## Your assignment
Please repeat the records exactly from their first line, finishing at the line containing "(∀ k, k ∈ done" and including it.

## Material provided
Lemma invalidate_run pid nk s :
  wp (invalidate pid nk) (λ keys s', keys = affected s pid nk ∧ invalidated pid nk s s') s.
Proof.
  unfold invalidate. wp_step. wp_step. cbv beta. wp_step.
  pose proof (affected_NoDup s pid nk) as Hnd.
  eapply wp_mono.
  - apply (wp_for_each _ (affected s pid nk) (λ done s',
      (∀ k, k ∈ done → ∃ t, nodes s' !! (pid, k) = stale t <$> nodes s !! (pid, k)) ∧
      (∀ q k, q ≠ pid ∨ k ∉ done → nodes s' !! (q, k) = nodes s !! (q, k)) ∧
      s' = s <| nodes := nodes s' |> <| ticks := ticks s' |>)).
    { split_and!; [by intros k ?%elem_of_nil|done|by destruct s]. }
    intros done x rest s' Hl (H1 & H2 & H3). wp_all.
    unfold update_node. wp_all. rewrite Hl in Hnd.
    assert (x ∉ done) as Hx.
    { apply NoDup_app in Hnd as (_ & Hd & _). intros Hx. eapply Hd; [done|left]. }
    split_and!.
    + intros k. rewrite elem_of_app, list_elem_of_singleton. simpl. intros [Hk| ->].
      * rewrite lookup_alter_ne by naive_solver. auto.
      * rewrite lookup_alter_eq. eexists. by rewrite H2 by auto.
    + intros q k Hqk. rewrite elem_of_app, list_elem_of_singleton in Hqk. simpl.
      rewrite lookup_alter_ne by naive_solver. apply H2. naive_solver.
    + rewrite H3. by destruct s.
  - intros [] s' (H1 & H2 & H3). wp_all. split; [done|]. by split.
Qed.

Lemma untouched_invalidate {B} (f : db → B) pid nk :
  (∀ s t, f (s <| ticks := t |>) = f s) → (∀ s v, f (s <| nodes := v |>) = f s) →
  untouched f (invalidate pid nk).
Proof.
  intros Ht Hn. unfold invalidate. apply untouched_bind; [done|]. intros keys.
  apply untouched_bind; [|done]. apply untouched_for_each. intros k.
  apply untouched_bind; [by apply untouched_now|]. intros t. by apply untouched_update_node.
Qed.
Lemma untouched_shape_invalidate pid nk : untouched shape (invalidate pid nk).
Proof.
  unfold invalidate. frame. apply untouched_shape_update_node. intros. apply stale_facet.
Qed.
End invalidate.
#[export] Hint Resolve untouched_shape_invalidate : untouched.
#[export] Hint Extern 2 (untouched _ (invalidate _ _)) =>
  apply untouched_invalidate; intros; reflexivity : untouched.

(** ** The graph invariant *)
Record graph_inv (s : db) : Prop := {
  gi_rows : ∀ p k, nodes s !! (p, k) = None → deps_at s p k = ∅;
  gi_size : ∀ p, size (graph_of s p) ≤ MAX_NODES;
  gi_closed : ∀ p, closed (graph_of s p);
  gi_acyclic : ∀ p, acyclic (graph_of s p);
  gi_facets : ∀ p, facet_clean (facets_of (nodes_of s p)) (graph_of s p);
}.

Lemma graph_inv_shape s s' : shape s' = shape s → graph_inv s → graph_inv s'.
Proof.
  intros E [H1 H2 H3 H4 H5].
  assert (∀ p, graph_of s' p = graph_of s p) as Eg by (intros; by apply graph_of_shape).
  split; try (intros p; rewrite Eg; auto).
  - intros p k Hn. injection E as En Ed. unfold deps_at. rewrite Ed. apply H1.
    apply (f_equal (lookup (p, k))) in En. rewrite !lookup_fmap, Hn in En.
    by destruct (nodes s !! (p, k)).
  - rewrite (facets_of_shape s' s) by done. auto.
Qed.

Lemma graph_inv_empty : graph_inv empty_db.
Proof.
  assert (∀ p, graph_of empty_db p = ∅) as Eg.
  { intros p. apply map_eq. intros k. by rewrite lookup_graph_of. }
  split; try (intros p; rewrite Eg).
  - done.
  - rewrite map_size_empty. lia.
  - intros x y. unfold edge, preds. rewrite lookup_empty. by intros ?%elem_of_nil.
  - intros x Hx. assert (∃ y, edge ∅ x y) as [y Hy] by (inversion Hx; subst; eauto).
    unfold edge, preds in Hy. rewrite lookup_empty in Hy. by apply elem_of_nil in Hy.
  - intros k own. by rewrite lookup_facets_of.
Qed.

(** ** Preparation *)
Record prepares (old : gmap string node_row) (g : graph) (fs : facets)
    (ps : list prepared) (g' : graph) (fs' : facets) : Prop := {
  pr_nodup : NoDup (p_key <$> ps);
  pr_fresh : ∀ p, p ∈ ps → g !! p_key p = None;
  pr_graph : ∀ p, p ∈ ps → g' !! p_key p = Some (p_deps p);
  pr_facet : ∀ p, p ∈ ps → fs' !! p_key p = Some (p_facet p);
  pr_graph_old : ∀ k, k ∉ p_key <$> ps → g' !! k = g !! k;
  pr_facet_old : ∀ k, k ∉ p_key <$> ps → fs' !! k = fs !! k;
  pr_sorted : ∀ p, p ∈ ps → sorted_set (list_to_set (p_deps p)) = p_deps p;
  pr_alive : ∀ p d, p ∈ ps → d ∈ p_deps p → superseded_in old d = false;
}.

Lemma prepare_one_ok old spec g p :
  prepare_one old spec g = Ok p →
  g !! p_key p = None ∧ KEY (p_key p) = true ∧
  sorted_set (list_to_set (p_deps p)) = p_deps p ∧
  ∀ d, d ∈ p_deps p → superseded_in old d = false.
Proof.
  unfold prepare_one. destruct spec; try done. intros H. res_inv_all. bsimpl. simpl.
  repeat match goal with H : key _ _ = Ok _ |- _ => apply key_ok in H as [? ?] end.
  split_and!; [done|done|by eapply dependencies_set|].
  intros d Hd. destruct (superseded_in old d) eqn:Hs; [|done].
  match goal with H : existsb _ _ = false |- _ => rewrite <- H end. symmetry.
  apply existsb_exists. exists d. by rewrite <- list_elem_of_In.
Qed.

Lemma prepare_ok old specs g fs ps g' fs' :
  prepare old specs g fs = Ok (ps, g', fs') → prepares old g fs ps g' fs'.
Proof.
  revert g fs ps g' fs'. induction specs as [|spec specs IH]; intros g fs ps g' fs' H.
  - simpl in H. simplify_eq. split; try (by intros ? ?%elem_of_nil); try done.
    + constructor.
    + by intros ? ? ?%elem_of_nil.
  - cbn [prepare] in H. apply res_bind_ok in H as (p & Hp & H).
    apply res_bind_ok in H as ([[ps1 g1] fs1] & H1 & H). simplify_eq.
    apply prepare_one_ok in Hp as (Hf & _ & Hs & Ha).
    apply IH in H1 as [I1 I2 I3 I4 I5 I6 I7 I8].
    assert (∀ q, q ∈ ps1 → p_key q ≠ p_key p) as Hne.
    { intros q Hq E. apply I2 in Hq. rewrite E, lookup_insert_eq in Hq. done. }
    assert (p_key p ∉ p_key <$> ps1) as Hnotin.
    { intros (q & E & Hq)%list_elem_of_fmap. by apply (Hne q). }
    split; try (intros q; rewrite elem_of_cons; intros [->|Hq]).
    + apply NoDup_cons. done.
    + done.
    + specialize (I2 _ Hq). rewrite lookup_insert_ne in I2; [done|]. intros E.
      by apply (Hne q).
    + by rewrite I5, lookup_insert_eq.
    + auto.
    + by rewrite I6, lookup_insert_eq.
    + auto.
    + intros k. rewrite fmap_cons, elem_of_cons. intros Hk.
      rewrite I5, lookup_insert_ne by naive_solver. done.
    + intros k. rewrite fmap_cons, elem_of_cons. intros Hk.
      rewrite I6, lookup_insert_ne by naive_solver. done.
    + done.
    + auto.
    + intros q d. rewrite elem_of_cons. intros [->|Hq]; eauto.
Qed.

## Exercise response
Lemma invalidate_run pid nk s :
  wp (invalidate pid nk) (λ keys s', keys = affected s pid nk ∧ invalidated pid nk s s') s.
Proof.
  unfold invalidate. wp_step. wp_step. cbv beta. wp_step.
  pose proof (affected_NoDup s pid nk) as Hnd.
  eapply wp_mono.
  - apply (wp_for_each _ (affected s pid nk) (λ done s',
      (∀ k, k ∈ done → ∃ t, nodes s' !! (pid, k) = stale t <$> nodes s !! (pid, k)) ∧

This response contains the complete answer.